Now take (1) whether we get constant yes or constant no. By rooting, we get |x−1|≤1, means 0≤x≤2. Now we have restricted freedom to choose value. We can't choose any value less than 0 or more than 2. Lets try within this boundary. Place 0 or 2, we get 1 but is 1 less than 1?,NO. Try 1, |x−1|=0 (<1), YES,now less than 1. So, insufficient because of both outcome.
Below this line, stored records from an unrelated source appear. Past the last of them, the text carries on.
Lemma advance_valid previous attempt_ report done_ tot now m :
  count_ok attempt_ -> time_ok (JInt now) ->
  advanceStudioRenderProgress previous attempt_ report done_ tot now = Some m -> valid m.
Proof.
  intros Ha Hn. unfold advanceStudioRenderProgress.
  pose proof (prior_spec previous attempt_) as Hp. cbv zeta in Hp. cbv zeta.
  set (prior := match measurementOf previous with Some m0 => _ | None => None end) in *.
  destruct (negb (opt_count (Some done_)) || _) eqn:Ec; [done|]. apply orb_false_iff in Ec as [Ec Et].
  apply negb_false_iff, andb_true_iff in Ec as [Ec1 Ec2%Z.leb_le].
  destruct (match prior with Some p => goes_back p report done_ tot now | None => false end); [done|]. intros [= <-].
  assert (forall p, prior = Some p -> valid p) as Hv by (intros p [H _]%Hp; by eapply measurementOf_valid).
  set (kept := match prior with Some p => _ | None => [] end).
  assert (increasing None kept) as Hk.
  { unfold kept. destruct prior as [p|]; [|done]. destruct (_ && _); [|done]. apply (Hv p eq_refl). }
  split; cbn [attempt processed total lastProgressAt samples]; try done.
  - intros n ->. apply orb_false_iff in Et as [Et _]. apply negb_false_iff, andb_true_iff in Et as [? ?%Z.leb_le]. done.
  - destruct prior as [p|]; [|done]. destruct (_ || _); [done|]. apply (Hv p eq_refl).
  - apply last_eight_length.
  - unfold last_eight. apply increasing_drop. destruct (_ && _) eqn:Ea; [|by rewrite app_nil_r].
    apply increasing_snoc; try done. apply andb_true_iff in Ea as [_ Ea]. destruct (last kept) as [s|]; [|done].
    apply andb_true_iff in Ea as [?%Z.ltb_lt ?]. done.
Qed.

(** The measured progress of a render never goes back.  Whatever the job's result holds, a report
    that is accepted leaves a measurement that the next report reads back exactly, with at most eight
    samples, each later and further than the one before.  Within one attempt the stage never goes
    back; while the stage and the unit stay the same the work done never shrinks; the time of the last
    progress never goes back and moves only when the report is of new work, so a repeated report does
    not keep a stalled render looking alive.  A report after a retry starts afresh. *)
Theorem render_measurement_sound (previous : option json) (attempt_ : Z) (report : StudioRenderReport)
    (done_ : Z) (tot : option Z) (now : Z) (m : StudioRenderMeasurement)
    (Ha : count_ok attempt_) (Hn : Z.abs now <= 8640000000000000)
    (Hm : advanceStudioRenderProgress previous attempt_ report done_ tot now = Some m) :
  measurementOf (Some (measurement_json m)) = Some m /\ (length (samples m) <= 8)%nat /\ increasing None (samples m) /\
  attempt m = attempt_ /\ stage m = report_stage report /\ processed m = done_ /\ total m = tot /\
  (forall p, continues previous attempt_ p ->
     stage_index (stage p) <= stage_index (stage m) /\
     num_le (lastProgressAt p) (lastProgressAt m) = true /\
     (stage m = stage p -> unit_frames m = unit_frames p ->
        processed p <= processed m /\ (processed m = processed p -> lastProgressAt m = lastProgressAt p))) /\
  ((forall p, ~ continues previous attempt_ p) -> lastProgressAt m = JInt now).
Proof.
  assert (time_ok (JInt now)) as Ht.
  { split; [done|]. unfold Qle. cbn. lia. }
  pose proof (advance_valid _ _ _ _ _ _ _ Ha Ht Hm) as Hv. split; [by apply measurement_roundtrip|].
  split; [apply Hv|]. split; [apply Hv|].
  unfold advanceStudioRenderProgress in Hm. pose proof (prior_spec previous attempt_) as Hp. cbv zeta in Hp, Hm.
  set (prior := match measurementOf previous with Some m0 => _ | None => None end) in *.
  destruct (_ || _) eqn:Ec in Hm; [done|]. clear Ec.
  destruct (match prior with Some p => _ | None => false end) eqn:Eb in Hm; [done|]. injection Hm as <-.
  cbn [attempt stage processed total unit_frames lastProgressAt]. do 4 (split; [done|]). split.
  - intros p Hc. apply Hp in Hc. rewrite Hc in *. unfold goes_back in Eb. rewrite !orb_false_iff in Eb.
    destruct Eb as (((E1%Z.ltb_ge & E2%negb_false_iff) & E3) & E4). split; [lia|]. split.
    { destruct (negb (same_cursor (Some p) report) || (processed p <? done_)); [exact E2|]. unfold num_le. apply Qle_bool_iff, Qle_refl. }
    intros Hs Hu. unfold same_cursor in *. rewrite bool_decide_true in E3 by done.
    rewrite bool_decide_true by done. rewrite Hu, Bool.eqb_reflx in *. cbn [andb] in E3.
    apply orb_false_iff in E3 as [E3%Z.ltb_ge _]. split; [done|]. intros ->.
    rewrite Z.ltb_irrefl. done.
  - intros Hno. destruct prior as [p|] eqn:E; [|done]. exfalso. by apply (Hno p), Hp.
Qed.

Definition sample_report : StudioRenderReport := mkReport rendering true.
Definition sample_measurement : StudioRenderMeasurement :=
  mkMeasurement 1 rendering true 10 (Some 100) (JInt 1000) [mkSample (JInt 1000) 10].

Lemma render_measurement_sound_witness :
  let m := mkMeasurement 1 rendering true 30 (Some 100) (JInt 3000) [mkSample (JInt 1000) 10; mkSample (JInt 3000) 30] in
  continues (Some (measurement_json sample_measurement)) 1 sample_measurement /\
  measurementOf (Some (measurement_json m)) = Some m.
Proof.
  split; [by split|].
  apply (render_measurement_sound (Some (measurement_json sample_measurement)) 1 sample_report 30 (Some 100) 3000).
  - by split.
  - done.
  - vm_compute. reflexivity.
Defined.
We need either yes or no, not both simultaneously.
Think solely on (2) now.x^2−1>0;|x|>1. so, we have to take such values either greater than 1 or less than -1. Any less than -1 value makes |x−1| more than 1, so NO. In addition, placing any value 2 or more than 2 gives us same NO. Whatif, we try placing values within 0 to 1;say,1.5. we get |x−1|=.5(<1),so YES. Once yes,once no suggests insufficient.[if x were integer, (2) would be sufficient alone]
Now combine (1) and (2). (1) restricts the freedom to choose within 0≤x≤2. (2) restricts it by |x|>1.Even after combining, nothing changes.Still we can put 1<x≤2. Try putting 2, answer NO. Try putting 1.5, YES. So, combining still fails to give a reliable or constant answer.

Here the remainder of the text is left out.